Gaspard Koenig insiste sur la portabilité des données comme une clef importante de tout ce dispositif d’affranchissement des GAFA. Mais tous ceux qui ont lancé des startups, surtout la majorité qui échoue, savent que si exporter de Facebook mes photos d’un clic, et inviter mes amis du même coup, est techniquement possible, par contre, que tous mes amis viennent et jouent le jeu et adoptent le nouveau service au quotidien en lieu et place de Facebook ou Whatsapp ou autre GAFA, cela relève du délire !

Et l’ironie de l’histoire, l’arroseur arrosé en quelque sorte, c’est que cette portabilité des données, c’est justement ce qui a rendu possible le scandale Cambridge Analytica.
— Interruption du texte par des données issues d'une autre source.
Lemma applied_config cfg e e' svc svc' out : MdnsService.Apply rr_text cfg e e' svc = (svc', Ok tt, out) -> sCfg svc' = cfg.
Proof.
  unfold MdnsService.Apply. destruct (Validate cfg); [|done]. destruct (Empty cfg); [by intros [= <- _]|].
  destruct (start _ cfg e) as [[r|m] o1]; [by intros [= <- _]|]. destruct (sRun svc); [|done]. by destruct (start _ (sCfg svc) e') as [[?|?] ?].
Qed.

Lemma k_svc_apply P cfg : keeps c P (svc_apply rr_text starts restarts cfg)
  (fun _ x h => (exists h0, P x h0) /\ exists svc, h = Some svc /\ sCfg svc = cfg).
Proof.
  intros s s' o Hc HP. unfold svc_apply. destruct (hosts s domainMDNS) as [svc|] eqn:Eh; [|by intros [= <- <-]].
  destruct (MdnsService.Apply _ _ _ _ _) as [[svc' r] out] eqn:EA. intros [= <- <-]. split; [done|]. intros [] Ho.
  destruct r as [[]|]; [|done]. split; [by exists (Some svc)|]. exists svc'. split; [done|]. by eapply applied_config.
Qed.

Lemma k_parsed P r : keeps c P (parsed r) (fun cfg x h => ParseConfig r = Ok cfg /\ P x h).
Proof. intros s s' o Hc HP [= <- <-]. split; [done|]. intros cfg Hr. split; [|done]. by destruct (ParseConfig r); inversion Hr. Qed.

Lemma k_running {E} P : keeps c P (running_config (E := E)) (fun r x h => r = sCfg <$> h /\ P x h).
Proof. intros s s' o Hc HP [= <- <-]. split; [done|]. by intros a [= <-]. Qed.
End Rules.

Lemma holds_of c x ds : protects c x -> transaction x = Some ds -> holds c (config_file x) ds.
Proof. intros (ds0 & H0 & Hh) H1. rewrite H0 in H1. by apply Some_inj in H1 as <-. Qed.

Definition runs (c : mConfig) (h : mdnsState) : Prop := sCfg <$> h = Some c.

Lemma k_post {E A} c P (m : prog mdnsState E A) (Q Q' : A -> fact) : (forall a x h, Q a x h -> Q' a x h) -> keeps c P m Q -> keeps c P m Q'.
Proof. intros HQ Hm s s' o Hc HP Hr. destruct (Hm _ _ _ Hc HP Hr) as [H1 H2]. split; [done|]. intros a Ha. by apply HQ, H2. Qed.

(** The record of a lease that is given up, once the file is back. *)
Lemma k_clear c ds r (Q : mdnsState -> Prop) : ParseConfig r = Ok c ->
  keeps c (fun x h => transaction x = Some ds /\ config_file x = r /\ Q h) (save_domain env srv domainMDNS (mkDomainState (Confirmed ds) None))
    (fun _ x h => unleased x /\ Q h).
Proof.
  intros Hr. eapply k_pre; [|eapply k_post; [|apply (k_save_domain c (fun x h => ParseConfig (Confirmed ds) = Ok c /\ config_file x = r /\ Q h))]].
  - intros x h Hc (Ht & Hf & HQ). by destruct (holds_of _ _ _ Hc Ht) as [? _].
  - intros _ x h (Ht & x0 & (_ & _ & HQ) & _). split; [by eexists|done].
  - intros x h (Hcf & -> & _). by split.
Qed.

(** What a pending record promises. *)
Lemma k_pending {E A} c ds p (P : fact) (m : prog mdnsState E A) Q : PendingLease ds = Some p ->
  (ParseConfig (Snapshot p) = Ok c -> keeps c (fun x h => transaction x = Some ds /\ P x h) m Q) -> keeps c (fun x h => transaction x = Some ds /\ P x h) m Q.
Proof. intros Hp Hm s s' o Hc [Ht HP]. apply Hm; [|done..]. destruct (holds_of _ _ _ Hc Ht) as [_ Hh]. by rewrite Hp in Hh. Qed.

Lemma k_put_back c ds p r (Q : mdnsState -> Prop) : PendingLease ds = Some p -> ParseConfig r = Ok c ->
  keeps c (fun x h => transaction x = Some ds /\ Q h) (save_file env (kept r))
    (fun _ x h => transaction x = Some ds /\ config_file x = kept r /\ Q h).
Proof.
  intros Hp Hr. eapply k_post; [|apply k_save_file; intros x h _ _; by apply parsed_kept].
  intros _ x h (Hf & x0 & [Ht HQ] & Hs). split_and!; [|done..]. rewrite Hs; [done|]. exists ds. by rewrite Hp.
Qed.

Lemma k_restoreMDNS c ds p : PendingLease ds = Some p -> ParseConfig (Snapshot p) = Ok c ->
  keeps c (fun x _ => transaction x = Some ds) (restoreMDNS rr_text env starts restarts (Snapshot p))
    (fun _ x h => transaction x = Some ds /\ config_file x = kept (Snapshot p) /\ runs c h).
Proof.
  intros Hp Hs. unfold restoreMDNS. eapply k_bind; [apply k_running|]. intros [cfg|]; [|apply k_fails; by eexists].
  eapply k_bind; [apply k_parsed|]. intros c'. eapply k_bind; [apply k_svc_apply|]. intros [].
  eapply k_pre; [|by apply (k_put_back c ds p)]. intros x h _ [(h0 & Hc' & _ & Ht) (svc & -> & Hsv)].
  rewrite Hs in Hc'. apply Ok_inj in Hc' as <-. split; [done|]. unfold runs. cbn. by rewrite Hsv.
Qed.

Lemma k_recover c : keeps c (fun x h => unleased x -> runs c h)
  (recover_expired env srv (restoreMDNS rr_text env starts restarts) domainMDNS) (fun _ x h => unleased x /\ runs c h).
Proof.
  unfold recover_expired. eapply k_bind; [apply k_map_err, k_store|]. intros ds. destruct (PendingLease ds) as [p|] eqn:Hp.
  - eapply k_bind; [apply k_quiet; by intros s|]. intros t. destruct (t <? Deadline p); [apply k_fails; by eexists|].
    destruct (raw_is_empty (Snapshot p)); [apply k_fails; by eexists|]. eapply k_pending; [exact Hp|]. intros Hs.
    eapply k_bind; [eapply k_map_err, k_pre; [|by apply (k_restoreMDNS c ds p)]; by intros x h _ [? _]|].
    intros []. apply k_map_err, k_clear. by apply parsed_kept.
  - apply k_ret. intros x h [Ht HP]. assert (Hu : unleased x) by (by exists ds). split; [done|by apply HP].
Qed.

Lemma k_begin c addr req : domain req = domainMDNS ->
  keeps c (fun x h => unleased x /\ runs c h) (begin env srv addr req (marshal_config c)) (fun _ x _ => leased x).
Proof.
  intros Hd. unfold begin. rewrite Hd. eapply k_bind; [apply k_map_err, k_store|]. intros ds. destruct (PendingLease ds) as [p|] eqn:Hp; [apply k_fails; by eexists|].
  eapply k_bind; [apply k_quiet; by intros s|]. intros id. eapply k_bind; [apply k_quiet; by intros s|]. intros t. cbn zeta.
  set (p := mkPending _ _ _ _ _ _).
  eapply (k_pre c _ (fun x h => ParseConfig (Confirmed ds) = Ok c /\ ParseConfig (config_file x) = Ok c)).
  { intros x h Hc [Ht _]. destruct (holds_of _ _ _ Hc Ht) as [H1 H2]. by rewrite Hp in H2. }
  eapply k_bind; [apply k_map_err, k_save_domain|].
  { intros x h [H1 H2]. split; [done|]. cbn [PendingLease p Snapshot]. destruct (parsed_good _ _ H1). by apply parse_marshal. }
  intros []. eapply (k_bind c _ _ _ (fun _ x _ => leased x)); [|intros []; by apply k_ret].
  intros s s' o Hc (Ht & x0 & [H1 H2] & Hf). unfold on_err. destruct (arm env srv id domainMDNS _ s) as [s1 o1] eqn:Ea.
  assert (Hs1 : fs s1 = fs s /\ hosts s1 = hosts s) by (unfold arm in Ea; destruct (Arm _ _ _ _ _ _ _ _ _) as [[? ?] ?]; by injection Ea as <- <-).
  destruct Hs1 as [Hs1 Hs2]. destruct o1 as [[]|e|].
  - intros [= <- <-]. rewrite Hs1. split; [done|]. intros _ _. exists (mkDomainState (Confirmed ds) (Some p)). by split.
  - intros Hrun. unfold mbind, prog_bind, ignore_err in Hrun. destruct (save_domain _ _ _ _ s1) as [s2 o2] eqn:Es.
    destruct (k_save_domain c (fun x _ => config_file x = config_file x0) (mkDomainState (Confirmed ds) None) ltac:(intros x h ->; by split) s1 s2 o2) as [H3 _];
      [by rewrite Hs1|by rewrite Hs1|done|]. destruct o2; injection Hrun as <- <-; by split.
  - intros [= <- <-]. rewrite Hs1. by split.
Qed.

Lemma k_finish c id : keeps c (fun x _ => leased x) (finishApply env srv domainMDNS id) (fun _ x _ => leased x).
Proof.
  unfold finishApply. eapply k_bind; [apply k_quiet; by intros s|]. intros late. destruct late; [apply k_fails; by eexists|].
  eapply k_bind; [apply k_map_err, k_store|]. intros ds. destruct (PendingLease ds) as [p|] eqn:Hp; [|apply k_fails; by eexists].
  eapply k_bind; [apply k_map_err|].
  - eapply (k_pre c _ (fun x h => holds c (config_file x) ds)); [intros x h Hc [Ht _]; by apply holds_of|].
    apply k_save_domain. intros x h [H1 H2]. rewrite Hp in H2. by split.
  - intros []. apply k_ret. intros x h [Ht _]. by eexists.
Qed.

Lemma k_applyMDNS c addr req : domain req = domainMDNS ->
  keeps c (fun x h => unleased x -> runs c h) (applyMDNS rr_text env srv starts restarts addr req) (fun _ x _ => leased x).
Proof.
  intros Hd. unfold applyMDNS. eapply k_bind; [apply k_running|]. intros [cfg|]; [|apply k_fails; by eexists].
  eapply k_bind; [apply k_map_err, k_parsed|]. intros desired. eapply k_bind; [eapply k_pre; [|apply (k_recover c)]; naive_solver|]. intros [].
  eapply k_bind; [apply k_running|]. intros running.
  destruct (decide (running = Some c)) as [->|Hne]; [|intros s s' o _ [Hr [_ Hrun]]; by destruct Hne; rewrite Hr].
  eapply k_bind; [eapply k_pre; [|by apply (k_begin c addr req)]; by intros x h _ [_ ?]|]. intros id.
  eapply k_bind; [apply k_map_err, k_svc_apply|]. intros []. eapply k_bind; [apply k_map_err, k_save_file|].
  { intros x h [(h0 & ds1 & Ht1 & Hn) _] (ds2 & Ht2 & Hn2). rewrite Ht1 in Ht2. by apply Some_inj in Ht2 as ->. }
  intros []. eapply k_pre; [|apply k_finish]. intros x h _ (_ & x0 & [(h0 & Hl) _] & Hs). destruct (Hl) as (ds & Ht & Hn). exists ds. by rewrite Hs.
Qed.

Lemma k_ApplyFeature c peer caller req : domain req = domainMDNS ->
  keeps c (fun x h => unleased x -> runs c h) (ApplyFeature rr_text env srv starts restarts peer caller req) (fun _ x _ => leased x).
Proof.
  intros Hd. unfold ApplyFeature, apply_through. destruct (ObserveOnly srv); [apply k_fails; by eexists|].
  eapply k_bind; [apply k_quiet; by destruct peer|]. intros addr. eapply k_bind; [apply k_quiet; intros s; unfold authorize; by destruct (AuthorizeDeployer _ _)|]. intros [].
  destruct (_ <=? 0); [apply k_fails; by eexists|]. eapply k_bind; [apply k_map_err, k_quiet; by intros s|]. intros []. by apply k_applyMDNS.
Qed.

Lemma k_revert c id : keeps c (fun _ _ => True) (revert env srv id) (fun _ _ _ => True).
Proof.
  unfold revert, recover_domain. eapply k_bind; [apply k_quiet; by intros s|]. intros []. eapply k_bind; [apply k_store|]. intros ds.
  assert (Hun : PendingLease ds = None \/ is_empty id = false -> keeps c (fun x _ => transaction x = Some ds /\ True)
     (if negb (is_empty id) then mret tt else restoreMDNSConfig env (Confirmed ds)) (fun _ _ _ => True)).
  { intros Hor. destruct (is_empty id); [|by apply k_ret]. destruct Hor as [Hp|]; [|done]. cbn [negb]. unfold restoreMDNSConfig.
    eapply (k_pre c _ (fun x h => ParseConfig (Confirmed ds) = Ok c)); [intros x h Hc [Ht _]; by destruct (holds_of _ _ _ Hc Ht)|].
    eapply k_bind; [apply k_parsed|]. intros c'. eapply k_post; [|apply k_save_file]; [done|]. intros x h [_ Hg] _. by apply parsed_kept. }
  destruct (PendingLease ds) as [p|] eqn:Hp; [|by apply Hun; left].
  destruct (is_empty id) eqn:Ei; cbn [orb]; [|destruct (ID p =?s id); [|by apply Hun; right]].
  all: eapply k_pending; [exact Hp|]; intros Hs; eapply k_bind; [unfold restoreMDNSConfig; eapply k_bind; [apply k_parsed|]; intros c';
    eapply k_pre; [|by apply (k_put_back c ds p _ (fun _ => True))]; by intros x h _ [_ [? _]]|];
    intros []; eapply k_post; [|apply (k_clear c ds (kept (Snapshot p)) (fun _ => True)); by apply parsed_kept]; done.
Qed.
(* ===== verification/ResolverInv.v ===== *)
(** The resolver's access policy: what a decision means in terms of labels, that a host is
    resolvable only for the identity whose allowed browse named it, and how many requests wait for
    the LAN at once. *)

From stdpp Require Import pretty.
From S2P Require Import Prelude Json NetAddr Ledger LedgerInv Config KeyText AddrText LeaseText Dns DnsInv Mdns.
From S2P Require Import Resolver.
From Stdlib Require Import Ascii.
Local Open Scope Z_scope.

(** * Labels *)

Lemma join_app sep k x l : k <> [] -> join sep (k ++ x :: l) = join sep k +++ sep +++ join sep (x :: l).
Proof.
  induction k as [|y k IH]; [done|]. intros _. destruct k as [|z k]; [done|].
  change (join sep ((y :: z :: k) ++ x :: l)) with (y +++ sep +++ join sep ((z :: k) ++ x :: l)).
  rewrite IH by done. change (join sep (y :: z :: k)) with (y +++ sep +++ join sep (z :: k)). by rewrite !append_assoc.
Qed.

(** Being a name or lying beneath it is ending with its labels. *)
Lemma under_labels name a :
  name = a \/ has_suffix name ("." +++ a) = true <-> split_char "." a `suffix_of` split_char "." name.
Proof.
  rewrite has_suffix_spec. split.
  - intros [->|[x ->]]; [done|]. exists (split_char "." x). apply split_char_app.
  - intros [k E]. destruct (split_char_cons "." a) as (x & xs & Ea).
    destruct k as [|y k]; [left|right; exists (join "." (y :: k))]; rewrite <-(join_split_char "." name), E.
    + cbn [app]. apply join_split_char.
    + rewrite Ea, join_app, <-Ea by done. by rewrite (join_split_char "." a).
Qed.
(* ===== verification/RegistryInv.v ===== *)
(** What may change a node that keeps an address book: a call changes it only for a caller with the
    right to, a warm standby serves nobody until it is promoted, and mirroring gives it the leader's
    bindings. *)

From S2P Require Import Prelude Json State Auth Server NetAddr Ledger LedgerInv Config ConfigInv Allocate LeaseImport Sightings Report ReportInv Dnsmasq Manager ManagerInv Handover HandoverInv HandoverLive Registry.
From Stdlib Require Import Ascii.
Local Open Scope Z_scope.

(** * Calls *)

Inductive call :=
| CGet (scope address : string) (at_ after limit : Z)
| CImport (doc : option ImportDocument_)
| CReport (ifs : option (list InterfaceReport))
| CRepair (changes : option (list IdentityRepair))
| CObserve (doc : option (Z * list Observation))
| CHandover (recover : result status unit) (head : option (string * bool)) (doc : option handover_request) (follower alive : bool).

Definition forget {E A} (m : nprog E A) : nprog E unit := _ ← m; mret tt.

(** Nothing of a node changed but the clock of its calls to the outside. *)
Definition same_state (n n' : node) : Prop := exists k, n' = set_nhost (later k (nHost n)) n.

Lemma later_own h : later (ticks h) h = h.
Proof. by destruct h. Qed.
Lemma later_tick h : tick_on h = later (S (ticks h)) h.
Proof. done. Qed.

Lemma same_refl n : same_state n n.
Proof. exists (ticks (nHost n)). rewrite later_own. by destruct n. Qed.
Lemma same_trans a b c : same_state a b -> same_state b c -> same_state a c.
Proof. intros [k ->] [k' ->]. by exists k'. Qed.

Section Gate.
Context (sha256_hex : string -> string) (duid_valid : string -> bool) (fingerprint : Config -> string).
Context (config_eqb : Config -> Config -> bool).
Context (out : outside) (srv : Server).
(** X15 on the sample entries: typing "Nepal" after "India" and
    "Afghanistan". *)
Lemma typing_display_name_plays_witness :
  let inherited := fun _ : jsstring => JUndefined in
  let data := sample_data in
  let evs := [Submit (lit "India"); BotTimer random_top] in
  let w := sample_loaded_after evs in
  let it := mkItem (lit "Nepal") (lit "nepal") in
  let g := fetch_callback (fresh_globals inherited) data in
  run (g_wordlist g) (g_prettyMap g) initial evs = Normal w /\
  In it data /\
  normalizeInput (pretty it) = norm it /\
  norm it <> [] /\
  ~ In (norm it) (used w) /\
  (used w = [] \/ index0 (norm it) = lastLetter w) /\
  let w' := playWord (g_wordlist g) (g_prettyMap g)
              (set_userWord (pretty it) w) in
  used w' = used w ++ [norm it] /\
  lastLetter w' = JStr (slice_last (norm it)) /\
  exists it',
    In it' data /\ norm it' = norm it /\
    el_result w' = msg_played (JStr (pretty it')).
Proof.
  intros inherited data evs w it g.
  assert (Hrun : run (g_wordlist g) (g_prettyMap g) initial evs = Normal w)
    by (vm_compute; reflexivity).
  assert (Hit : In it data) by (right; right; left; reflexivity).
  assert (Hnorm : normalizeInput (pretty it) = norm it)
    by (vm_compute; reflexivity).
  assert (Hne : norm it <> []) by (vm_compute; discriminate).
  assert (Hu : ~ In (norm it) (used w))
    by (apply includes_not_In; vm_compute; reflexivity).
  assert (Hl : used w = [] \/ index0 (norm it) = lastLetter w)
    by (right; vm_compute; reflexivity).
  split; [exact Hrun|]. split; [exact Hit|]. split; [exact Hnorm|].
  split; [exact Hne|]. split; [exact Hu|]. split; [exact Hl|].
  apply (typing_display_name_plays inherited data evs w it
           Hrun Hit Hnorm Hne Hu Hl).
Defined.
(** X14. A line of the legacy [projects.conf] that holds a time stamp in
    decimal, a bar and a path -- a path without NUL byte or newline, the
    line with its newline being shorter than the 4096 bytes of the buffer
    -- is returned by [fgets] as one buffer and read back as that time
    stamp and that path (the path may itself contain bars).  Of the
    buffers [fgets] returns, one without bar is a path with time stamp 0,
    one that starts with a bar is taken whole as the path, an empty line
    is skipped, and whatever follows a NUL byte is ignored. *)
Theorem legacy_line_format : forall n path rest,
  G_MININT64 <= n <= G_MAXINT64 ->
  c_string path -> no_newline path ->
  let body := String.append (format_d n) (String "|" path) in
  (String.length body < 4095)%nat ->
  fgets_buffers 4096 4095 (String.append body (String newline rest))
  = String.append body (String newline EmptyString)
    :: fgets_buffers 4096 4095 rest
  /\ legacy_entry (String.append body (String newline EmptyString))
     = Some (n, path)
  /\ (forall c t, c_string (String c t) ->
        split_at_pipe (String c t) = None ->
        legacy_entry (String.append (String c t) (String newline EmptyString))
        = Some (0, String c t))
  /\ (forall t, c_string t ->
        legacy_entry
          (String "|" (String.append t (String newline EmptyString)))
        = Some (0, String "|" t))
  /\ legacy_entry (String newline EmptyString) = None
  /\ legacy_entry EmptyString = None
  /\ (forall a b, c_string a ->
        legacy_entry (String.append a (String Ascii.zero b)) = legacy_entry a).
Proof.
  intros n path rest Hn Hc Hnl body Hlen.
  destruct (format_d_plain n) as [Fc Fn].
  assert (Bc : c_string body).
  { apply c_string_app; [exact Fc|]. split; [discriminate|exact Hc]. }
  assert (Bn : no_newline body).
  { apply no_newline_app; [exact Fn|]. split; [discriminate|exact Hnl]. }
  assert (Nc : c_string (String newline EmptyString)).
  { split; [discriminate|exact I]. }
  split; [|split; [|split; [|split; [|split; [|split]]]]];
    try reflexivity.
  - apply (fgets_buffers_line 4096 body 4095 rest Bn Hlen).
  - destruct (format_d_shape n) as [Hp [c [t Ef]]].
    unfold legacy_entry.
    rewrite before_nul_c_string by (apply c_string_app; assumption).
    rewrite strip_newline_app.
    pose proof (split_at_pipe_app _ path Hp) as Hsp.
    pose proof (g_ascii_strtoll_format_d n EmptyString Hn I) as Hr.
    assert (E0 : String.append (format_d n) EmptyString = format_d n).
    { generalize (format_d n). intros s.
      induction s as [|x s IH]; [reflexivity|].
      cbn [String.append]. rewrite IH. reflexivity. }
    rewrite E0 in Hr. clear E0. fold body in Hsp. clearbody body.
    assert (El : exists c' t', body = String c' t').
    { destruct body; [discriminate|eauto]. }
    destruct El as [c' [t' El]]. rewrite El in *. rewrite Hsp.
    rewrite Ef in *. rewrite Hr. reflexivity.
  - intros c t Hct Hp. unfold legacy_entry.
    rewrite before_nul_c_string by (apply c_string_app; assumption).
    rewrite strip_newline_app, Hp. reflexivity.
  - intros t Ht. unfold legacy_entry.
    change (String "|" (String.append t (String newline EmptyString)))
      with (String.append (String "|" t) (String newline EmptyString)).
    rewrite before_nul_c_string.
    + rewrite strip_newline_app. reflexivity.
    + apply c_string_app; [|exact Nc]. split; [discriminate|exact Ht].
  - intros a b Ha. unfold legacy_entry.
    rewrite before_nul_app, before_nul_c_string by exact Ha. reflexivity.
Qed.
(** The four checks fill [results] with one entry each. *)
Lemma main_checks_spec sb w s :
  exists r1 r2 r3 r4 s',
    main_checks sb w [] s = (Ret tt, health_report r1 r2 r3 r4, s')
    /\ is_dict r1 /\ email_shape r2 /\ graphics_shape r3 /\ edge_shape r4.
Proof.
  unfold main_checks. rewrite bind_run.
  destruct (run_sql_health_check_returns sb w ([] : list (value * value)) s)
    as (r1 & s1 & E1 & H1).
  rewrite E1. unfold assign at 1. rewrite !bind_run. cbn [set_result store].
  match goal with
  | |- context [check_email_queue_health sb w ?l0 ?s0] =>
      destruct (check_email_queue_health_returns sb w l0 s0) as (r2 & s2 & E2 & H2)
  end.
  rewrite E2. unfold assign at 1. rewrite !bind_run. cbn [set_result store key_eqb as_int String.eqb Ascii.eqb Bool.eqb].
  match goal with
  | |- context [check_monthly_graphics sb w ?l0 ?s0] =>
      destruct (check_monthly_graphics_returns sb w l0 s0) as (r3 & s3 & E3 & H3)
  end.
  rewrite E3. unfold assign at 1. rewrite !bind_run. cbn [set_result store key_eqb as_int String.eqb Ascii.eqb Bool.eqb].
  match goal with
  | |- context [check_edge_function_health sb w ?l0 ?s0] =>
      destruct (check_edge_function_health_returns sb w l0 s0) as (r4 & s4 & E4 & H4)
  end.
  rewrite E4. unfold assign. cbn [set_result store key_eqb as_int String.eqb Ascii.eqb Bool.eqb].
  exists r1, r2, r3, r4, s4. auto.
Qed.

End HealthFacts.

Module SummaryFacts.
Import Text Py DateTime Backend Logic Rules Auto Observe Health.
Import RunFacts HealthFacts.

Ltac look :=
  cbn [get getitem lookup key_eqb as_int String.eqb Ascii.eqb Bool.eqb gt eq_str
       truthy dict map fst snd of_nat health_report negb andb orb
       List.length Nat.eqb app for_ append_issue Z.ltb Z.compare].

Ltac split_ifs :=
  repeat (look;
          match goal with
          | |- context [if ?b then _ else _] => destruct b eqn:?
          end).

(** On results of the shape the checks produce, the summary returns
    without calling the backend, and its status is decided by the five
    concerns. *)
Lemma generate_summary_report_spec {L} r1 r2 r3 r4 w (l : L) s :
  is_dict r1 -> email_shape r2 -> graphics_shape r3 -> edge_shape r4 ->
  exists s',
    generate_summary_report (VDict (health_report r1 r2 r3 r4)) w l s
    = (Ret (status_of (VDict (health_report r1 r2 r3 r4))), l, s')
    /\ trace s' = trace s.
Proof.
  intros [kvs ->] H2 H3 H4.
  unfold generate_summary_report, status_of, concerns, sql_unhealthy, stuck_emails,
    failed_emails, missing_graphics, edge_error, entry, int_of.
  destruct H2 as [[msg2 ->] | (p & f & st & bt & ->)];
    destruct H3 as [-> | (mo & mi & pe & ->)];
    destruct H4 as [[msg4 ->] | (ap & ->)];
    run; look; rewrite ?Z.gtb_ltb;
    destruct (lookup (VStr "overall_status") kvs) as [v |]; look;
    split_ifs; try (cbn [orb andb negb] in *; congruence);
    run; look; eexists; split; reflexivity.
Qed.

End SummaryFacts.

Module HealthRunFacts.
Import Text Py DateTime Backend Logic Rules Auto Observe Health.
Import RunFacts HealthFacts SummaryFacts.

(** Writing the log row never fails and calls nothing but the insert. *)
Lemma main_log_spec sb status results w l s :
  exists s' evs,
    main_log sb status results w l s = (Ret tt, l, s')
    /\ trace s' = (trace s ++ evs)%list
    /\ forallb (fun ev => is_insert (fst ev)) evs = true
    /\ out s' = out s.
Proof.
  unfold main_log. run. destruct (json_dumps results) as [dumped | e].
  - match goal with
    | |- context [oracle w ?h ?c] => destruct (oracle w h c) as [resp | e]
    end; eexists _, [_]; cbn [trace out]; repeat split; reflexivity.
  - eexists _, []. cbn [trace out]. rewrite app_nil_r. repeat split; reflexivity.
Qed.

(** A run of the health checker that has its credential. *)
Lemma health_main_spec {L} cfg dry_run w (l : L) :
  SUPABASE_KEY cfg <> EmptyString ->
  exists r1 r2 r3 r4 s1 s2 s3 evs,
    main_checks (health_client cfg) w [] (banner health_title dry_run w)
    = (Ret tt, health_report r1 r2 r3 r4, s1)
    /\ is_dict r1 /\ email_shape r2 /\ graphics_shape r3 /\ edge_shape r4
    /\ generate_summary_report (VDict (health_report r1 r2 r3 r4)) w
                               (health_report r1 r2 r3 r4) s1
       = (Ret (status_of (VDict (health_report r1 r2 r3 r4))),
          health_report r1 r2 r3 r4, s2)
    /\ trace s2 = trace s1
    /\ main cfg dry_run w l start
       = (Ret (if concerns (VDict (health_report r1 r2 r3 r4)) then 1 else 0), l, s3)
    /\ trace s3 = (trace s1 ++ evs)%list
    /\ forallb (fun ev => is_insert (fst ev)) evs = true
    /\ (dry_run = true -> evs = []).
Proof.
  intros Hkey. apply String.eqb_neq in Hkey.
  destruct (main_checks_spec (health_client cfg) w (banner health_title dry_run w))
    as (r1 & r2 & r3 & r4 & s1 & E1 & H1 & H2 & H3 & H4).
  destruct (generate_summary_report_spec r1 r2 r3 r4 w (health_report r1 r2 r3 r4) s1
              H1 H2 H3 H4) as (s2 & E2 & Ht2).
  assert (Hmain :
    main cfg dry_run w l start
    = match (if negb dry_run
             then main_log (health_client cfg)
                           (status_of (VDict (health_report r1 r2 r3 r4)))
                           (VDict (health_report r1 r2 r3 r4))
             else ret tt) w (health_report r1 r2 r3 r4)
                  (mkState (trace s2)
                           (((out s2 ++ [nl ++ rule]) ++ ["HEALTH CHECK COMPLETE"])
                              ++ [rule])
                           (ticks s2)) with
      | (Ret _, _, s3) =>
          (Ret (if concerns (VDict (health_report r1 r2 r3 r4)) then 1 else 0), l, s3)
      | (Raise e, _, s3) => (Raise e, l, s3)
      end).
  { unfold main, get_client. run. rewrite Hkey.
    fold (health_client cfg).
    match goal with
    | |- context [main_checks _ w [] ?s0] =>
        change s0 with (banner health_title dry_run w)
    end.
    rewrite E1, E2. unfold status_of.
    destruct (negb dry_run); run;
      [match goal with
       | |- context [main_log ?sb ?st ?rs w ?l0 ?s0] =>
           destruct (main_log sb st rs w l0 s0) as [[[[] | e] l3] s3]
       end |];
      destruct (concerns (VDict (health_report r1 r2 r3 r4))); reflexivity. }
  exists r1, r2, r3, r4, s1, s2. rewrite Hmain.
  destruct dry_run; cbn [negb].
  - unfold ret. eexists _, []. rewrite app_nil_r. cbn [trace]. repeat split; auto.
  - match goal with
    | |- context [main_log ?sb ?st ?rs w ?l0 ?s0] =>
        destruct (main_log_spec sb st rs w l0 s0) as (s3 & evs & E3 & Ht3 & Hp3 & _)
    end.
    rewrite E3. exists s3, evs. cbn [trace] in Ht3. rewrite Ht2 in Ht3.
    repeat split; auto; discriminate.
Qed.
Un scandale que Gaspard Koenig dénonce dans son livre, il dit « l’IA a déjà fait la démonstration de sa face sombre (…) en servant à des manipulations politiques, comme le scandale de Cambridge Analytica ». Il faut déjà noter que si l’IA pourra provoquer des scandales de bien plus grande ampleur à l’avenir en exploitant nos données, elle n’a rien à voir avec ce scandale-ci. Ce qu’il s’est passé avec Cambridge Analytica, c’est que des utilisateurs Facebook ont permis aux éditeurs d’une application tierce de quiz d’accéder à leurs informations et d’enregistrer les résultats des quiz. Ces utilisateurs ont explicitement cliqué « J’accepte » en somme, sans nécessairement avoir cherché à en connaître les implications, par empressement ou désintérêt. Ils ont succombé en cela à la même facilité que détaillée plus haut autour du RGPD. Les éditeurs de cette application ont ensuite fourni ces infos à Cambridge Analytica. Depuis, Facebook a bien sûr fermé les tuyaux, et les développeurs d’applications tierces ne peuvent plus accéder aux informations des utilisateurs autant qu’avant, seulement au strict minimum, et c’est très encadré. On voit donc ce que cela a donné avec des développeurs tiers qui étaient des partenaires de Facebook, que pensez-vous qu’il pourra se passer si d’un clic on veut pouvoir rendre possible l’export de toutes mes données d’un GAFA vers un autre service naissant, indépendant, et potentiellement concurrent ? Le risque que les internautes se fassent duper et transfèrent leurs informations à des tiers malintentionnés me paraît sérieux, et Gaspard Koenig n’en dit mot.

Le second point b) rejoint cette idée que « nos données » ont une valeur de marché comme le pétrole, qu’on peut les acheter, les vendre sur un marché. Ce qui suppose une certaine fluidité et fongibilité des données, à l’image du pétrole, du blé, du sable, etc. Mais justement, les données ne sont pas fongibles, il n’y a pas une unité claire pour quantifier les données, un jeu de données n’est pas équivalent à un autre, les jeux de données ne sont pas interchangeables entre eux. Chaque jeu de données est différent. Et cela complique drastiquement la comparaison « data is the new oil » tout comme la monétisation de nos données personnelles.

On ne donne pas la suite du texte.